Serve la verità per restituire senso ai riti della nostra memoria

Abstract

Le deludenti conclusioni del processo per la mancata perquisizione del covo di Riina, lasciano ancora ampio spazio alla ricostruzione storica di quella vicenda che – diversamente da quanto si vuol far credere – fornisce più di una prova del fatto che, in quella circostanza, arcana imperii di altissimo livello hanno operato e deciso contro le regole della democrazia. Qualcuno obietterà che il codice penale ha ormai chiuso quell’indecoroso capitolo di storia giudiziaria.

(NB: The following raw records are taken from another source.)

Lemma nxt_lookup blocks s final i b :
  NoDup blocks → blocks !! (length blocks - 1)%nat = Some final →
  (∀ i b, blocks !! i = Some b → b ≠ final → nxt s b = blocks !! S i) →
  nxt s final = Some FakeTail →
  blocks !! i = Some b → nxt s b = (blocks ++ [FakeTail]) !! S i.
Proof.
  intros Hnd Hl Hin Ef Hb. apply lookup_lt_Some in Hl as Hlt.
  destruct (decide (b = final)) as [->|Hbf].
  - rewrite (NoDup_lookup _ _ _ _ Hnd Hb Hl), Ef, lookup_app_r by lia.
    by replace (S (length blocks - 1) - length blocks)%nat with 0%nat by lia.
  - rewrite (Hin _ _ Hb Hbf), lookup_app_l; [done|]. apply lookup_lt_Some in Hb as Hi.
    destruct (decide (S i = length blocks)); [|lia].
    replace (length blocks - 1)%nat with i in Hl by lia. congruence.
Qed.

Lemma rep_connect blocks s first final :
  NoDup (FakeHead :: FakeTail :: blocks) → inner_links blocks s →
  blocks !! 0%nat = Some first → blocks !! (length blocks - 1)%nat = Some final →
  num_free_blocks s = Z.of_nat (length blocks) →
  prv s FakeHead = None → nxt s FakeTail = None →
  rep (upd final (set_next (Some FakeTail)) (upd FakeTail (set_prev (Some final))
        (upd first (set_prev (Some FakeHead)) (upd FakeHead (set_next (Some first)) s)))) blocks.
Proof.
  intros Hnd [Hin Ho] Hf Hl Hnum _ EtT. destruct (link_neq _ Hnd) as (HH & HT & Hndb).
  pose proof (list_elem_of_lookup_2 _ _ _ Hf) as Hf'. pose proof (list_elem_of_lookup_2 _ _ _ Hl) as Hl'.
  assert (first ≠ FakeHead ∧ first ≠ FakeTail ∧ final ≠ FakeTail ∧ final ≠ FakeHead) as (?&?&?&?)
    by (split_and!; intros ->; done).
  assert (∀ i b, blocks !! i = Some b → b ≠ FakeHead ∧ b ≠ FakeTail) as Hne
    by (intros i b Hb; split; intros ->; by apply list_elem_of_lookup_2 in Hb).
  apply rep_of_lookup; [done| | | | | |done].
  - apply lookup_lt_Some in Hf as ?. rewrite lookup_app_l, Hf by lia. links.
  - links.
  - intros i b Hb. eapply prv_lookup; try done; [|links|links].
    intros j c Hc Hcf. destruct (Hne _ _ Hc), (Hin _ _ Hc) as [<- _]. links.
  - intros i b Hb. eapply nxt_lookup; try done; [|links].
    intros j c Hc Hcf. destruct (Hne _ _ Hc), (Hin _ _ Hc) as [_ <-]. links.
  - intros b Hb. assert (b ≠ first ∧ b ≠ final ∧ b ≠ FakeHead ∧ b ≠ FakeTail) as (?&?&?&?)
      by (split_and!; intros ->; set_solver +Hb Hf' Hl').
    rewrite !deref_upd, !decide_False by done. by apply Ho.
Qed.

(** [FreeKVCacheBlockQueue(blocks)] holds the given blocks, in order. *)
Lemma wp_init blocks s : NoDup (FakeHead :: FakeTail :: blocks) →
  (∀ b, b ≠ FakeHead → b ≠ FakeTail → prv s b = None ∧ nxt s b = None) →
  wp (init blocks) s (λ _ s', rep s' blocks ∧
    block_hash (deref s' FakeHead) = None ∧ block_hash (deref s' FakeTail) = None ∧
    ∀ b, b ≠ FakeHead → b ≠ FakeTail → meta (deref s' b) = meta (deref s b)).
Proof.
  intros Hnd Hclean. destruct (link_neq _ Hnd) as (HH & HT & Hndb).
  unfold init. do 3 wp_step. eapply wp_mono; [apply wp_init_links; [done|]|].
  { intros b Hb. apply Hclean; intros ->; done. }
  intros [] s1 (Hm & Hnum & Hout & Hin). simpl in Hnum. unfold wr. do 4 wp_step.
  assert (∀ b, meta (deref s1 b) = meta (deref s b)) as Hm' by (intros b; apply Hm).
  set (s2 := upd FakeTail _ _).
  assert (∀ b, b ≠ FakeHead → b ≠ FakeTail → deref s2 b = deref s1 b) as Es2 by (intros; unfold s2; links).
  assert (inner_links blocks s2) as Hs2.
  { split; intros.
    - destruct (Hin _ _ H) as [Ep En]. rewrite bool_decide_true in Ep, En by (by eapply lookup_lt_Some).
      rewrite Es2; [done|..]; intros ->; by apply list_elem_of_lookup_2 in H.
    - rewrite Es2, Hout by set_solver +H. apply Hclean; set_solver +H. }
  case_bool_decide as Hlen.
  - destruct (lookup_lt_is_Some_2 blocks 0 Hlen) as [first Hf].
    destruct (lookup_lt_is_Some_2 blocks (length blocks - 1)) as [final Hl]; [lia|].
    wp_step. eapply wp_index; [done|]. wp_step. eapply wp_index; [done|].
    assert (first ≠ FakeHead ∧ first ≠ FakeTail ∧ final ≠ FakeHead ∧ final ≠ FakeTail) as (?&?&?&?)
      by (apply list_elem_of_lookup_2 in Hf, Hl; split_and!; intros ->; done).
    wp_steps. split_and!.
    + apply rep_connect; try done; unfold s2; links.
    + unfold s2. links.
    + unfold s2. links.
    + intros b Hb1 Hb2. rewrite <-Hm', <-Es2, !deref_upd by done. repeat (case_decide; subst; [try done|]); done.
  - assert (blocks = []) as -> by (destruct blocks; simpl in *; [done|lia]). wp_steps.
    split_and!; [|unfold s2; links|unfold s2; links|intros b Hb1 Hb2; rewrite <-Hm', <-Es2, !deref_upd, !decide_False by done; done].
    apply rep_of_lookup; [done|links|unfold s2; links| |done| |done].
    + intros i b [-> <-]%list_lookup_singleton_Some. links.
    + intros b Hb. rewrite !deref_upd, !decide_False by set_solver +Hb. by apply Hs2.
Qed.

(** *** The queue as an abstract list, and the refinement *)

Inductive cmd :=
  | CPopleft
  | CPopleftN (n : nat)
  | CRemove (b : bref)
  | CAppend (b : bref)
  | CAppendN (bs : list bref).

Definition run (c : cmd) : M Store (list bref) :=
  match c with
  | CPopleft => b ← popleft; mret [b]
  | CPopleftN n => popleft_n (Z.of_nat n)
  | CRemove b => remove b ;; mret []
  | CAppend b => append b ;; mret []
  | CAppendN bs => append_n bs ;; mret []
  end.

(** The specification: the queue is a list, blocks leave at the front. *)
Definition spec (c : cmd) (l : list bref) : result (list bref) * list bref :=
  match c with
  | CPopleft => match l with [] => (Raise ValueError, l) | b :: l' => (Ok [b], l') end
  | CPopleftN n => if bool_decide (n ≤ length l)%nat then (Ok (take n l), drop n l) else (Raise AssertionError, l)
  | CRemove b => if bool_decide (b ∈ l) then (Ok [], filter (λ x, x ≠ b) l) else (Raise RuntimeError, l)
  | CAppend b => (Ok [], l ++ [b])
  | CAppendN bs => (Ok [], l ++ bs)
  end.

(** What a caller must respect: sentinels are private and an appended block is
    not in the queue already. *)
Definition legal (c : cmd) (l : list bref) : Prop :=
  match c with
  | CPopleft | CPopleftN _ => True
  | CRemove b => b ≠ FakeHead ∧ b ≠ FakeTail
  | CAppend b => b ∉ FakeHead :: FakeTail :: l
  | CAppendN bs => NoDup bs ∧ ∀ b, b ∈ bs → b ∉ FakeHead :: FakeTail :: l
  end.

#[global] Instance legal_dec c l : Decision (legal c l).
Proof.
  destruct c as [| | | |bs]; simpl; try apply _.
  refine (cast_if (decide (NoDup bs ∧ Forall (λ b, b ∉ FakeHead :: FakeTail :: l) bs)));
    by rewrite Forall_forall in *.
Defined.

Definition refines (s : Store) (r : result (list bref) * Store) (r' : result (list bref) * list bref) : Prop :=
  fst r = fst r' ∧ rep (snd r) (snd r') ∧ same_meta s (snd r).

Lemma refines_wp {s c l} (x : list bref) :
  wp c s (λ r s', r = x ∧ rep s' l ∧ same_meta s s') → refines s (c s) (Ok x, l).
Proof. intros (r & s' & E & -> & ? & ?)%wp_ok. by rewrite E. Qed.

Lemma run_refines s l c : rep s l → legal c l → refines s (run c s) (spec c l).
Proof.
  intros Hrep Hlegal. destruct c as [|n|b|b|bs]; simpl in *.
  - destruct l as [|b l].
    + unfold mbind, M_bind. by rewrite popleft_empty.
    + apply refines_wp. wp_step. eapply wp_mono; [by apply wp_popleft|].
      intros ? ? (-> & ? & ?). by wp_steps.
  - case_bool_decide.
    + apply refines_wp. rewrite <-(take_drop n l) in Hrep.
      pose proof (wp_popleft_n s (take n l) (drop n l) Hrep) as W.
      by rewrite length_take, Nat.min_l in W by done.
    + by rewrite (popleft_n_short s l) by (done || lia).
  - case_bool_decide as Hb.
    + apply list_elem_of_split in Hb as (l1 & l2 & ->).
      apply refines_wp. wp_step. eapply wp_mono; [by apply wp_remove|].
      intros ? ? (? & ?). wp_steps. split_and!; try done. rewrite filter_middle; [done|].
      by destruct (link_neq _ (rep_nodup _ _ Hrep)) as (_ & _ & ?).
    + unfold mbind, M_bind. rewrite (remove_absent s l) by set_solver. done.
  - apply refines_wp. wp_step. eapply wp_mono; [by apply wp_append|]. intros ? ? (? & ?). by wp_steps.
  - apply refines_wp. wp_step. destruct Hlegal. eapply wp_mono; [by apply wp_append_n|].
    intros ? ? (? & ?). by wp_steps.
Qed.

(** A sequence of calls, and the results it returns. *)
Fixpoint run_all (cs : list cmd) (s : Store) : list (result (list bref)) * Store :=
  match cs with
  | [] => ([], s)
  | c :: cs' => let '(r, s1) := run c s in let '(rs, s2) := run_all cs' s1 in (r :: rs, s2)
  end.
Fixpoint spec_all (cs : list cmd) (l : list bref) : list (result (list bref)) * list bref :=
  match cs with
  | [] => ([], l)
  | c :: cs' => let '(r, l1) := spec c l in let '(rs, l2) := spec_all cs' l1 in (r :: rs, l2)
  end.
Fixpoint legal_all (cs : list cmd) (l : list bref) : Prop :=
  match cs with
  | [] => True
  | c :: cs' => legal c l ∧ legal_all cs' (snd (spec c l))
  end.

#[global] Instance legal_all_dec cs l : Decision (legal_all cs l).
Proof. revert l; induction cs as [|c cs IH]; intros l; simpl; apply _. Defined.

Lemma run_all_refines cs : ∀ s l, rep s l → legal_all cs l →
  fst (run_all cs s) = fst (spec_all cs l) ∧
  rep (snd (run_all cs s)) (snd (spec_all cs l)) ∧ same_meta s (snd (run_all cs s)).
Proof.
  induction cs as [|c cs IH]; intros s l Hrep Hlegal; simpl in *; [split_and!; [done..|reflexivity]|].
  destruct Hlegal as [Hc Hcs]. destruct (run_refines s l c Hrep Hc) as (E & Hr & Hm).
  destruct (run c s) as [r s1], (spec c l) as [r' l1]. simpl in *. subst.
  destruct (IH s1 l1 Hr Hcs) as (E2 & Hr2 & Hm2).
  destruct (run_all cs s1), (spec_all cs l1). simpl in *. subst. split_and!; [done..|by transitivity s1].
Qed.
End FreeQueue.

Quel che è vero per il diritto, non lo è necessariamente per la riflessione storica o sociologica che dispongono di altri strumenti d’indagine ben più penetranti ed estesi, attraverso cui possiamo ancora mantenere viva la speranza di approfondire fatti e circostanze. Resta da chiarire – ad esempio – che fine abbia fatto l’agenda rossa di Paolo Borsellino e perché non siano state debitamente approfondite le stridenti contraddizioni in cui sono incorsi testi più o meno autorevoli nel corso delle indagini per ritrovarla. Restano da chiarire le dichiarazioni di tanti collaboratori di giustizia che, in numerosi eventi processuali, accennano ripetutamente a presenze esterne a Cosa Nostra coinvolte negli eccidi. Restano da spiegare le tracce di un DNA femminile sull’autostrada che passa per Capaci e, ancora, resta da spiegare il ruolo di una donna nella coeva strage di via Palestro.